[Collected data]
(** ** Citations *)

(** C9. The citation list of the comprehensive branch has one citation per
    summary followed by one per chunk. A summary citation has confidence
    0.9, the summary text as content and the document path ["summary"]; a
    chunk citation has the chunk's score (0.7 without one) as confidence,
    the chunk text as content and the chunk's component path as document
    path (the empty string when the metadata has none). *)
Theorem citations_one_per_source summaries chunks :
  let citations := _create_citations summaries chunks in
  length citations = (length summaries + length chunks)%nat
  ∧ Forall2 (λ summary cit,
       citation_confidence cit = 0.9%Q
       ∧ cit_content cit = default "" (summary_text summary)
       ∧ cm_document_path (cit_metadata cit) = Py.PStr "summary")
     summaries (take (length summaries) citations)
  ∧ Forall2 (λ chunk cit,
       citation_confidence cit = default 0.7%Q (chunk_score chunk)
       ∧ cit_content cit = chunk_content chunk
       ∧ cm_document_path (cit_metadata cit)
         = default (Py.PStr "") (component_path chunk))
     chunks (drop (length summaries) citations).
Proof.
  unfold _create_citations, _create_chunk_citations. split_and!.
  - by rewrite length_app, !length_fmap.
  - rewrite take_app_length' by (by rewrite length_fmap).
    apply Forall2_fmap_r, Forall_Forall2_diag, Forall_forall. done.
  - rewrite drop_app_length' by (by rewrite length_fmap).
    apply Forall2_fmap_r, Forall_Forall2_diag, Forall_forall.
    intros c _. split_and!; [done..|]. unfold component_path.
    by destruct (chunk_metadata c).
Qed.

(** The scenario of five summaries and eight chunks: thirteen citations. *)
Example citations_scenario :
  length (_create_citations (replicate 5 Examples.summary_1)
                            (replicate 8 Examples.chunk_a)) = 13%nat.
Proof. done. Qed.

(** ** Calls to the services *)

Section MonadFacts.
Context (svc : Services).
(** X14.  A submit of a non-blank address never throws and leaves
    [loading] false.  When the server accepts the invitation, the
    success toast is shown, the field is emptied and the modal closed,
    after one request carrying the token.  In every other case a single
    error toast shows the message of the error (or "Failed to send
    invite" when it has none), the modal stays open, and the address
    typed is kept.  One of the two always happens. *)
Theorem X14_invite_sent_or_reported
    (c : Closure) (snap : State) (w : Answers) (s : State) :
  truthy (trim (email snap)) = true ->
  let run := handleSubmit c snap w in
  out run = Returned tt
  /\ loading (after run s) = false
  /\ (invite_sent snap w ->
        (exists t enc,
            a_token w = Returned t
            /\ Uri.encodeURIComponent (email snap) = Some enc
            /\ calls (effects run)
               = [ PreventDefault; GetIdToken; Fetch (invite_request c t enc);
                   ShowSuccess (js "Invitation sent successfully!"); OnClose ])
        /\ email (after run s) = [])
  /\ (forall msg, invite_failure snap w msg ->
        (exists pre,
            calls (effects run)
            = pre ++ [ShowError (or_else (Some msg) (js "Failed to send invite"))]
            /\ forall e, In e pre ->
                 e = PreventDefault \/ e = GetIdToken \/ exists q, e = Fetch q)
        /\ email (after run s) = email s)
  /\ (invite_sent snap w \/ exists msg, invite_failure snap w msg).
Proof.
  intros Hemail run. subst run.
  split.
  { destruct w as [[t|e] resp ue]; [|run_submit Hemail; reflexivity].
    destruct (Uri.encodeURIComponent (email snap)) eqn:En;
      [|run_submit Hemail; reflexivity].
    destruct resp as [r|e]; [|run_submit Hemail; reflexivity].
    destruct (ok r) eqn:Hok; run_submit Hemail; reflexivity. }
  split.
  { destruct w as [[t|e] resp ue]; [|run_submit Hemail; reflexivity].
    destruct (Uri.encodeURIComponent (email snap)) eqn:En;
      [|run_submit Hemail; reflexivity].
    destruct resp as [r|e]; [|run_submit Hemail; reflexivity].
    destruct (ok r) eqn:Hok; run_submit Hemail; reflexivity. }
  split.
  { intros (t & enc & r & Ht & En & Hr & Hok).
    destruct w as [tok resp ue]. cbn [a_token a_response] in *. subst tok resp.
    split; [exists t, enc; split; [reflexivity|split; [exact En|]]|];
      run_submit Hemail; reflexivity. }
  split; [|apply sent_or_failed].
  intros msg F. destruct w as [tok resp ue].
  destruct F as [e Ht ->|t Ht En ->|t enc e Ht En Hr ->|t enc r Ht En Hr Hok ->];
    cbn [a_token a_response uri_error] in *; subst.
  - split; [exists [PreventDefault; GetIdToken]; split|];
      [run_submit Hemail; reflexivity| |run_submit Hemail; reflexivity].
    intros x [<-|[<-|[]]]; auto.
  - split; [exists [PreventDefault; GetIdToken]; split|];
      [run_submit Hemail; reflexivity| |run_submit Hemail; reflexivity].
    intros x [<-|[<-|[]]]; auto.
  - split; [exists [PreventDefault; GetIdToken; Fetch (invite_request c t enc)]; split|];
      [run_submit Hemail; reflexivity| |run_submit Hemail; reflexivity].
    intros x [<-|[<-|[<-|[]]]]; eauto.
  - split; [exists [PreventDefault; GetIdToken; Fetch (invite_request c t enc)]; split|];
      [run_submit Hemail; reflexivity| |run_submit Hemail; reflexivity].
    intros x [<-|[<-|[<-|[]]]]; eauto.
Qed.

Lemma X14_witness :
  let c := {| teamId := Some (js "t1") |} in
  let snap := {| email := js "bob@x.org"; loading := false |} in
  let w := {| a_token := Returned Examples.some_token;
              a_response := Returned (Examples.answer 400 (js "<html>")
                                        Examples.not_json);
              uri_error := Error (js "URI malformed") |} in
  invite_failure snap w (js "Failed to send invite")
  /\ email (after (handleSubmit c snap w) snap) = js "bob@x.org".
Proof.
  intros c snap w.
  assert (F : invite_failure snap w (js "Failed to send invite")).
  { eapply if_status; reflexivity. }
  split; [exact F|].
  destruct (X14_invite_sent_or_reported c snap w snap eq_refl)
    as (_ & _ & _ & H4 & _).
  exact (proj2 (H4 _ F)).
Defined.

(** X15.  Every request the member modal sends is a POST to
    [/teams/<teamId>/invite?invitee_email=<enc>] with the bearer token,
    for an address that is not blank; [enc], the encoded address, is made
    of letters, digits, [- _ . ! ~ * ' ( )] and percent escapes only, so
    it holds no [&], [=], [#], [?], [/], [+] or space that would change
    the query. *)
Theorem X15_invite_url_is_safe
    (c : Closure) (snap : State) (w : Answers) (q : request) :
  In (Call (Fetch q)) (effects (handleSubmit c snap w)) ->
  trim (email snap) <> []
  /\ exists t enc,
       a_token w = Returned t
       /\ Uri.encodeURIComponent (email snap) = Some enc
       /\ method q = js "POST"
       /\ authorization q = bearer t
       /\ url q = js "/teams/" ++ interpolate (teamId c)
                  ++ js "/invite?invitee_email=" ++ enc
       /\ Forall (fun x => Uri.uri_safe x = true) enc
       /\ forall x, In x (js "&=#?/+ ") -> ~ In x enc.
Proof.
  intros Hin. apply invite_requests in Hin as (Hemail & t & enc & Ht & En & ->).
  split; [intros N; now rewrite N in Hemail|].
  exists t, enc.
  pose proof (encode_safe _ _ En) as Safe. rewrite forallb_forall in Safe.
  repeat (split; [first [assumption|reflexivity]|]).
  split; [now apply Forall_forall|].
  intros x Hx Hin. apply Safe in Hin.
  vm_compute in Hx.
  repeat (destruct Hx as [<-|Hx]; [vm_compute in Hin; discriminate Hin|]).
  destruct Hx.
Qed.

=== AIM OF THE EXERCISE ===
Scan the data above and copy every line with "intros" in it.

=== EXERCISE RESPONSE ===
    intros c _. split_and!; [done..|]. unfold component_path.
  intros Hemail run. subst run.
  { intros (t & enc & r & Ht & En & Hr & Hok).
  intros msg F. destruct w as [tok resp ue].
    intros x [<-|[<-|[]]]; auto.
    intros x [<-|[<-|[]]]; auto.
    intros x [<-|[<-|[<-|[]]]]; eauto.
    intros x [<-|[<-|[<-|[]]]]; eauto.
  intros c snap w.
  intros Hin. apply invite_requests in Hin as (Hemail & t & enc & Ht & En & ->).
  split; [intros N; now rewrite N in Hemail|].
  intros x Hx Hin. apply Safe in Hin.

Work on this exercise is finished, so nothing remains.